(** * Energy Sankey visualisation: a shallow embedding of the numeric core

    The development follows the TypeScript sources service by service:
    [ConfigurationService] (constants and catalogs), [DataValidationService]
    and [DataService] (the validated, sorted record sequence),
    [SummaryService] (totals, maxima, box tops), [GraphService] (the four
    geometry passes), [AnimationService] (playback state machine) and the
    [Sankey] facade (public API and [destroy]).

    JavaScript numbers that carry energy quantities and pixel coordinates are
    modelled as exact rationals [Q]; years, indices and timer handles as
    integers.  Code that can throw returns a [result]. *)

From Stdlib Require Import ZArith QArith Qabs Qminmax Qround DecimalString String
  List Sorted Permutation Bool Lia Lqa.
Import ListNotations.

Set Implicit Arguments.

(* ------------------------------------------------------------------ *)
(** ** Exceptions and the result monad *)

Inductive Exn : Type :=
| DataValidationError (msg field : string)
| TypeError (what : string)
| Error (msg : string).

Inductive result (A : Type) : Type :=
| Ok (a : A)
| Throw (e : Exn).

Arguments Ok {A} a.
Arguments Throw {A} e.

Definition bind {A B} (m : result A) (k : A -> result B) : result B :=
  match m with
  | Ok a => k a
  | Throw e => Throw e
  end.

Definition isOk {A} (r : result A) : bool :=
  match r with
  | Ok _ => true
  | Throw _ => false
  end.

Notation "x <- m ;; k" := (bind m (fun x => k))
  (at level 61, m at next level, right associativity).

(** [mapM f l] runs [f] on the elements from left to right and stops at the
    first exception, as a [for] loop whose body may throw. *)
Fixpoint mapM {A B} (f : A -> result B) (l : list A) : result (list B) :=
  match l with
  | [] => Ok []
  | a :: l' => b <- f a ;; bs <- mapM f l' ;; Ok (b :: bs)
  end.

(* ------------------------------------------------------------------ *)
(** ** JavaScript array helpers *)

(** [Array.prototype.indexOf]: first position holding [x], or [-1]. *)
Fixpoint indexOf_from {A} (eqb : A -> A -> bool) (x : A) (l : list A) (i : Z) : Z :=
  match l with
  | [] => (-1)%Z
  | y :: l' => if eqb y x then i else indexOf_from eqb x l' (i + 1)%Z
  end.

Definition indexOf {A} (eqb : A -> A -> bool) (x : A) (l : list A) : Z :=
  indexOf_from eqb x l 0%Z.

(** [arr[i]] for an integer index: [None] stands for [undefined]. *)
Definition at_index {A} (l : list A) (i : Z) : option A :=
  if (i <? 0)%Z then None else nth_error l (Z.to_nat i).

(** [Array.prototype.sort] with a comparator; [lt a b] is "the comparator
    returns a negative number on [(a, b)]".  The sort is stable: an element is
    placed in front of the first element it is strictly smaller than. *)
Fixpoint insert_by {A} (lt : A -> A -> bool) (x : A) (l : list A) : list A :=
  match l with
  | [] => [x]
  | y :: l' => if lt x y then x :: y :: l' else y :: insert_by lt x l'
  end.
(** * log_odds.py: scoring engine and log maintenance

    A shallow embedding of the core of [src/log_odds.py]: the barometric
    stability estimate, the score, and the load / prune / merge-or-append /
    save cycle on the JSON log.

    Conventions of the embedding.
    - A Python value read from the log is a [json] term; [None] is [JNull].
    - A Python call that may raise returns a [result]; [Raise e] is the
      exception propagating to the caller.
    - Python floats are idealised as exact rationals ([Q]).  The
      [OverflowError] the code raises when an integer beyond the range of
      a float is divided or meets a float has no counterpart: what is
      proved to return is proved for numbers of moderate size (see
      [moderate] below).
    - A [datetime] is a position on the proleptic Gregorian time line in
      microseconds, together with its UTC offset ([None] for a naive value).
    - Functions of the interpreter's library whose code is not in the
      repository ([datetime.fromisoformat], [datetime.isoformat],
      [json.load], [json.dump]) are section variables: every general theorem
      holds for whatever they compute.  Module [Concrete] supplies executable
      instances for the examples. *)

From Stdlib Require Import ZArith QArith Qround Qabs Lia Lqa String Ascii List.
From stdpp Require Import base option list gmap strings sorting.
Import ListNotations.

Open Scope string_scope.
Open Scope Z_scope.

(** ** Exceptions and results *)

Inductive exn : Type :=
| AttributeError
| KeyError
| TypeError
| ValueError
| OSError.

Inductive result (A : Type) : Type :=
| Ok (a : A)
| Raise (e : exn).

Arguments Ok {A} a.
Arguments Raise {A} e.

#[global] Instance result_ret : MRet result := fun _ a => Ok a.
#[global] Instance result_bind : MBind result := fun _ _ f r =>
  match r with
  | Ok a => f a
  | Raise e => Raise e
  end.

(** [try: body / except: handler] with a bare [except], which catches
    every exception. *)
Definition try_except {A} (body : result A) (handler : A) : A :=
  match body with
  | Ok a => a
  | Raise _ => handler
  end.

Definition returns {A} (r : result A) : Prop := ∃ a, r = Ok a.

(** ** Values read from the log *)

Set Warnings "-register-all".

Inductive json : Type :=
| JNull
| JBool (b : bool)
| JNum (q : Q)
| JStr (s : string)
| JArr (items : list json)
| JObj (members : list (string * json)).

Fixpoint lookup_key (kv : list (string * json)) (k : string) : option json :=
  match kv with
  | [] => None
  | (k', v) :: kv' => if String.eqb k' k then Some v else lookup_key kv' k
  end.

(** [e.get(k)]: only a dict has the method; a missing key gives [None]. *)
Definition dict_get (e : json) (k : string) : result json :=
  match e with
  | JObj kv => Ok (default JNull (lookup_key kv k))
  | _ => Raise AttributeError
  end.

(** [e[k]] with a string key. *)
Definition getitem (e : json) (k : string) : result json :=
  match e with
  | JObj kv =>
      match lookup_key kv k with
      | Some v => Ok v
      | None => Raise KeyError
      end
  | _ => Raise TypeError
  end.

(** [str.replace(old, new)] on the characters of [s]; [skip] counts the
    characters of a match still to be dropped. *)
Fixpoint replace_from (skip : nat) (old new s : string) : string :=
  match s with
  | EmptyString => EmptyString
  | String c s' =>
      match skip with
      | S k => replace_from k old new s'
      | O =>
          if String.prefix old s
          then new +:+ replace_from (Nat.pred (String.length old)) old new s'
          else String c (replace_from O old new s')
      end
  end.

Definition str_replace (old new s : string) : string :=
  replace_from O old new s.

(** [t.replace(old, new)] on an arbitrary value: only [str] has the method. *)
Definition replace_method (t : json) (old new : string) : result string :=
  match t with
  | JStr s => Ok (str_replace old new s)
  | _ => Raise AttributeError
  end.

(** ** Dates and times *)

Definition us_per_second : Z := 1000000.
Definition us_per_hour : Z := 3600 * us_per_second.
Definition us_per_day : Z := 24 * us_per_hour.

Record datetime : Type := mk_datetime {
  wall : Z;               (* microseconds on the local wall clock *)
  utcoffset : option Z    (* microseconds east of UTC; None: naive *)
}.

(** [dt.hour] and [dt.date()]: fields of the wall-clock reading, whatever
    the offset. *)
Definition hour (dt : datetime) : Z := (wall dt / us_per_hour) mod 24.
Definition date (dt : datetime) : Z := wall dt / us_per_day.

(** [dt - timedelta(hours=h)]. *)
Definition minus_hours (dt : datetime) (h : Z) : datetime :=
  mk_datetime (wall dt - h * us_per_hour) (utcoffset dt).

(** [dt.replace(microsecond=0)]. *)
Definition replace_microsecond_0 (dt : datetime) : datetime :=
  mk_datetime (wall dt - wall dt mod us_per_second) (utcoffset dt).

(** [datetime.datetime.now(datetime.timezone.utc)] when the clock reads [t]. *)
Definition now_utc (t : Z) : datetime := mk_datetime t (Some 0).

(** [a >= b]: two aware values compare as instants, two naive ones as wall
    readings, and a mixed pair raises. *)
Definition dt_ge (a b : datetime) : result bool :=
  match utcoffset a, utcoffset b with
  | Some oa, Some ob => Ok (wall b - ob <=? wall a - oa)
  | None, None => Ok (wall b <=? wall a)
  | _, _ => Raise TypeError
  end.

(** ** Configuration *)

Definition KEEP_HOURS : Z := 30 * 24.
Definition STABILITY_THRESHOLD : Q := 2.
Definition STABILITY_DAYS : nat := 4.

(** [[x for x in l if cond(x)]] where [cond] may raise. *)
Fixpoint comprehension {A} (cond : A → result bool) (l : list A)
  : result (list A) :=
  match l with
  | [] => Ok []
  | x :: l' =>
      b ← cond x;
      r ← comprehension cond l';
      Ok (if b : bool then x :: r else r)
  end.

(** [for x in l: s = body(s, x)] where the body may raise. *)
Fixpoint for_each {S A} (body : S → A → result S) (l : list A) (s : S)
  : result S :=
  match l with
  | [] => Ok s
  | x :: l' => s' ← body s x; for_each body l' s'
  end.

---

All lines that include the word "moderate" must be copied from the material above.

      proved to return is proved for numbers of moderate size (see
      [moderate] below).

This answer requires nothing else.